* _Records shown_
(** [socket.on('message:edit', async ({ messageId, text }) => {...})] *)
Definition on_message_edit (userId : UserId) (sid : SocketId)
    (messageId : MessageId) (text : option string) (now : N) (st : State)
    : State * list Emit :=
  match messages (store st) !! messageId with
  | None => (st, [])
  | Some msg =>
      match message_edit_try userId text now msg with
      | Ok msg' =>
          let db := save_message messageId msg' (store st) in
          (set_store db st, emitMessageUpdate st db msg')
      | Throw message =>
          (st, io_to_sid sid
                 (ErrorEvent "message:edit"
                    (message_or message "Failed to edit")))
      end
  end.

(** [chat?.isGroup && (chat.admins || []).some(a => String(a) ===
    String(userId))], for the chat of the message; false when the chat is
    missing. *)
Definition is_group_admin (db : Store) (chatId : ChatId) (userId : UserId)
    : bool :=
  match chats db !! chatId with
  | Some chat => chat_isGroup chat && bool_decide (userId ∈ chat_admins chat)
  | None => false
  end.

(** The branch [if (forEveryone)] of [message:delete]. *)
Definition delete_for_everyone_try (db : Store) (userId : UserId) (now : N)
    (msg : Message) : result Message :=
  let isAdmin := is_group_admin db (msg_chat msg) userId in
  let can := bool_decide (msg_sender msg = userId) || isAdmin in
  throw_if (negb can) "Not allowed";;
  Ok (if decide (is_Some (msg_deletedForAllAt msg)) then msg
      else tombstone now msg).

(** [socket.on('message:delete', async ({ messageId, forEveryone }) =>
    {...})] *)
Definition on_message_delete (userId : UserId) (sid : SocketId)
    (messageId : MessageId) (forEveryone : bool) (now : N) (st : State)
    : State * list Emit :=
  match messages (store st) !! messageId with
  | None => (st, [])
  | Some msg =>
      if forEveryone then
        match delete_for_everyone_try (store st) userId now msg with
        | Ok msg' =>
            let db := save_message messageId msg' (store st) in
            (set_store db st, emitMessageUpdate st db msg')
        | Throw message =>
            (st, io_to_sid sid
                   (ErrorEvent "message:delete"
                      (message_or message "Delete failed")))
        end
      else
        let '(msg', db) :=
          if bool_decide (userId ∈ msg_deletedFor msg) then (msg, store st)
          else
            let msg' := set_deletedFor (msg_deletedFor msg ++ [userId]) msg in
            (msg', save_message messageId msg' (store st)) in
        (set_store db st,
         io_to_sid sid (MessageUpdate (hydrateMessageForClient db msg')))
  end.

(** [Array.from(new Set(l))]: the first occurrence of each element, in
    order. *)
Definition set_of_array (l : list string) : list string :=
  foldl (λ set x, if decide (x ∈ set) then set else set ++ [x]) [] l.

(** [set.add(x)] and [set.delete(x)] on such a sequence. *)
Definition set_add (x : string) (set : list string) : list string :=
  if decide (x ∈ set) then set else set ++ [x].

Definition set_delete (x : string) (set : list string) : list string :=
  filter (λ y, y ≠ x) set.

(** [const set = new Set((msg.starredBy || []).map(String));
     star ? set.add(String(userId)) : set.delete(String(userId));
     msg.starredBy = Array.from(set);] *)
Definition toggle_star (userId : UserId) (star : bool)
    (starredBy : list UserId) : list UserId :=
  let set := set_of_array starredBy in
  if star then set_add userId set else set_delete userId set.

(** [socket.on('message:star', async ({ messageId, star }) => {...})] *)
Definition on_message_star (userId : UserId) (messageId : MessageId)
    (star : bool) (st : State) : State * list Emit :=
  match messages (store st) !! messageId with
  | None => (st, [])
  | Some msg =>
      let msg' := set_starredBy (toggle_star userId star (msg_starredBy msg))
                    msg in
      let db := save_message messageId msg' (store st) in
      (set_store db st, emitMessageUpdate st db msg')
  end.

(** [chat?.isGroup ? (chat.admins || []).some(...) : true] *)
Definition may_pin (db : Store) (chatId : ChatId) (userId : UserId) : bool :=
  match chats db !! chatId with
  | Some chat =>
      if chat_isGroup chat then bool_decide (userId ∈ chat_admins chat)
      else true
  | None => true
  end.

(** [socket.on('message:pin', async ({ messageId, pin }) => {...})] *)
Definition on_message_pin (userId : UserId) (sid : SocketId)
    (messageId : MessageId) (pin : bool) (now : N) (st : State)
    : State * list Emit :=
  match messages (store st) !! messageId with
  | None => (st, [])
  | Some msg =>
      if may_pin (store st) (msg_chat msg) userId then
        let msg' :=
          set_pinned (if pin then Some now else None)
            (if pin then Some userId else None) msg in
        let db := save_message messageId msg' (store st) in
        (set_store db st, emitMessageUpdate st db msg')
      else
        (st, io_to_sid sid
               (ErrorEvent "message:pin" (message_or "Admins only"
                                            "Failed to pin")))
  end.

(** [function previewFor(msg)] of the chat list projection. *)
Definition previewFor (msg : option Message) : string :=
  match msg with
  | None => EmptyString
  | Some msg =>
      match msg_type msg with
      | TText => default EmptyString (truthy (msg_text msg))
      | TImage => "Photo"
      | TVideo => "Video"
      | TAudio => "Audio"
      | TFile =>
          match truthy (msg_mediaName msg) with
          | Some name => "File: " +:+ name
          | None => "File"
          end
      end
  end.

(** ** Invariants of the registries and more counting *)

(** The presence registry holds exactly the connected sockets, each under
    its user, and the rooms hold connected sockets only.  This holds of the
    states reached when every listener runs in one piece; [server_ok] below
    is what holds also while a handler waits. *)
Definition registries_ok (st : State) : Prop :=
  (∀ u s, s ∈ Presence.sessionsOf (onlineUsers st) u
          ↔ sockets st !! s = Some u)
  ∧ (∀ name s, s ∈ room_of (rooms st) name → is_Some (sockets st !! s)).

(** The character [_] that [makeId] puts between the clock and the
    suffix. *)
Definition underscore : Ascii.ascii :=
  Ascii.Ascii true true true true true false true false.

(** The character [c] does not occur in the string. *)
Fixpoint no_char (c : Ascii.ascii) (s : string) : Prop :=
  match s with
  | EmptyString => True
  | String a s' => a ≠ c ∧ no_char c s'
  end.

(** Every entry of the call table is filed under its own id. *)
Definition calls_keyed (st : State) : Prop :=
  ∀ id c, activeCalls st !! id = Some c → call_id c = id.

(** How many of the emitted signals that satisfy [select] go to [sid]. *)
Definition signalled (select : SignalEvent → bool) (sid : SocketId)
    (evs : list (SocketId * SignalEvent)) : nat :=
  length (filter (λ e, e.1 = sid ∧ select e.2 = true) evs).

Definition is_typing (ev : SignalEvent) : bool :=
  match ev with
  | Typing _ _ _ => true
  | _ => false
  end.



Definition is_call_left (callId : CallId) (ev : ServerEvent) : bool :=
  match ev with
  | CallLeft id _ => bool_decide (id = callId)
  | _ => false
  end.

Definition is_call_signal (ev : ServerEvent) : bool :=
  match ev with
  | CallSignal _ _ _ => true
  | _ => false
  end.

Definition is_call_rejected (ev : ServerEvent) : bool :=
  match ev with
  | CallRejected _ _ => true
  | _ => false
  end.

Definition is_message_update (id : MessageId) (ev : ServerEvent) : bool :=
  match ev with
  | MessageUpdate out => bool_decide (msg_id (cm_doc out) = id)
  | _ => false
  end.

Definition is_presence (userId : UserId) (online : bool) (ev : ServerEvent)
    : bool :=
  match ev with
  | PresenceUpdate u o => bool_decide (u = userId ∧ o = online)
  | _ => false
  end.

Definition is_any (ev : ServerEvent) : bool := true.

(** ** More sample states *)

Module Scene.

(** The store of [Sample] where [team] lets only admins send, and with a
    picture [m5] of Bob in [team] next to the text [m1]. *)
Definition db_strict : Store :=
  {| chats :=
       <["team" := {| chat_isGroup := true;
                      chat_participants := [Sample.alice; Sample.bob];
                      chat_admins := [Sample.alice];
                      chat_settings :=
                        Some {| onlyAdminsCanMessage := true;
                                onlyAdminsCanEditInfo := true;
                                isPublic := false |};
                      chat_lastMessageAt := None |}]> (chats Sample.db);
     users := users Sample.db;
     messages :=
       <["m5" := new_message "m5" "team" Sample.bob TImage (Some "caption")
                   (Some "/uploads/a.png") (Some "a.png") (Some 10%N) None
                   None None]> (messages Sample.db) |}.

Definition strict_settings : ChatSettings :=
  {| onlyAdminsCanMessage := true; onlyAdminsCanEditInfo := true;
     isPublic := false |}.

Definition strict_team : Chat :=
  {| chat_isGroup := true;
     chat_participants := [Sample.alice; Sample.bob];
     chat_admins := [Sample.alice];
     chat_settings := Some strict_settings;
     chat_lastMessageAt := None |}.

Definition dm : Chat :=
  {| chat_isGroup := false;
     chat_participants := [Sample.alice; Sample.bob];
     chat_admins := []; chat_settings := None;
     chat_lastMessageAt := None |}.

(** The state of [Sample.in_call] over that store. *)
Definition st : State := run [ StoreWrite db_strict ] Sample.in_call.

End Scene.

(** ** Counting what a user receives *)

(** How many of the emitted events that satisfy [select] go to a socket of
    the user, the sockets being those of [st]. *)
Definition received_by_user (select : ServerEvent → bool) (st : State)
    (userId : UserId) (evs : list Emit) : nat :=
  length (filter (λ e, sockets st !! e.1 = Some userId ∧ select e.2 = true)
            evs).

(** The sockets of a set that belong to the user. *)
Definition sockets_of_user (st : State) (userId : UserId)
    (set : gset SocketId) : gset SocketId :=
  filter (λ s, sockets st !! s = Some userId) set.

(** ** The listeners between their awaits *)

(** Three handlers wait for the store before they touch the registries,
    and other listeners run during these waits:

    - [io.on('connection', ...)] registers the socket in [onlineUsers],
      then waits ([await User.findByIdAndUpdate]), and only then emits
      [presence:update] and attaches the listeners of the socket, the
      [disconnect] listener among them.  What a client sends before is not
      heard, and a socket that closes before has no listener to unregister
      it.
    - [socket.on('disconnect', ...)] unregisters the socket, then waits
      ([await User.findByIdAndUpdate]), and only then emits
      [presence:update] and sweeps the calls.
    - [socket.on('call:start', ...)] first waits
      ([await getChatParticipants]), and only then enters the call in
      [activeCalls] and joins its room, whether its socket is still
      connected or not.

    The other listeners touch the registries, the rooms and the calls in
    one piece: [chat:join], [chat:leave] and the other [call:] listeners
    do not wait at all, and the [message:] listeners only read the rooms
    and [onlineUsers], after their last wait, when they emit.

    [on_connection], [on_disconnect] and [on_call_start] above are these
    handlers when nothing happens during the wait.  The server below takes
    the halves as separate steps: [connecting] holds the connection
    handlers that are waiting, by socket; [starting] the user and the
    socket of the [call:start] listeners that are waiting; [closing] the
    users of the [disconnect] listeners that are waiting. *)
Record Server := {
  gateway : State;
  connecting : gmap SocketId UserId;
  starting : list (UserId * SocketId);
  closing : list UserId;
}.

* _Aim of the exercise_
Each line above from the one with "- [socket.on('call:start', ...)]" up to and including the one with "one piece: [chat:join], [chat:leave]" must be set down exactly, and no line outside that span may appear.

* _Solution to this exercise_
    - [socket.on('call:start', ...)] first waits
      ([await getChatParticipants]), and only then enters the call in
      [activeCalls] and joins its room, whether its socket is still
      connected or not.

    The other listeners touch the registries, the rooms and the calls in
    one piece: [chat:join], [chat:leave] and the other [call:] listeners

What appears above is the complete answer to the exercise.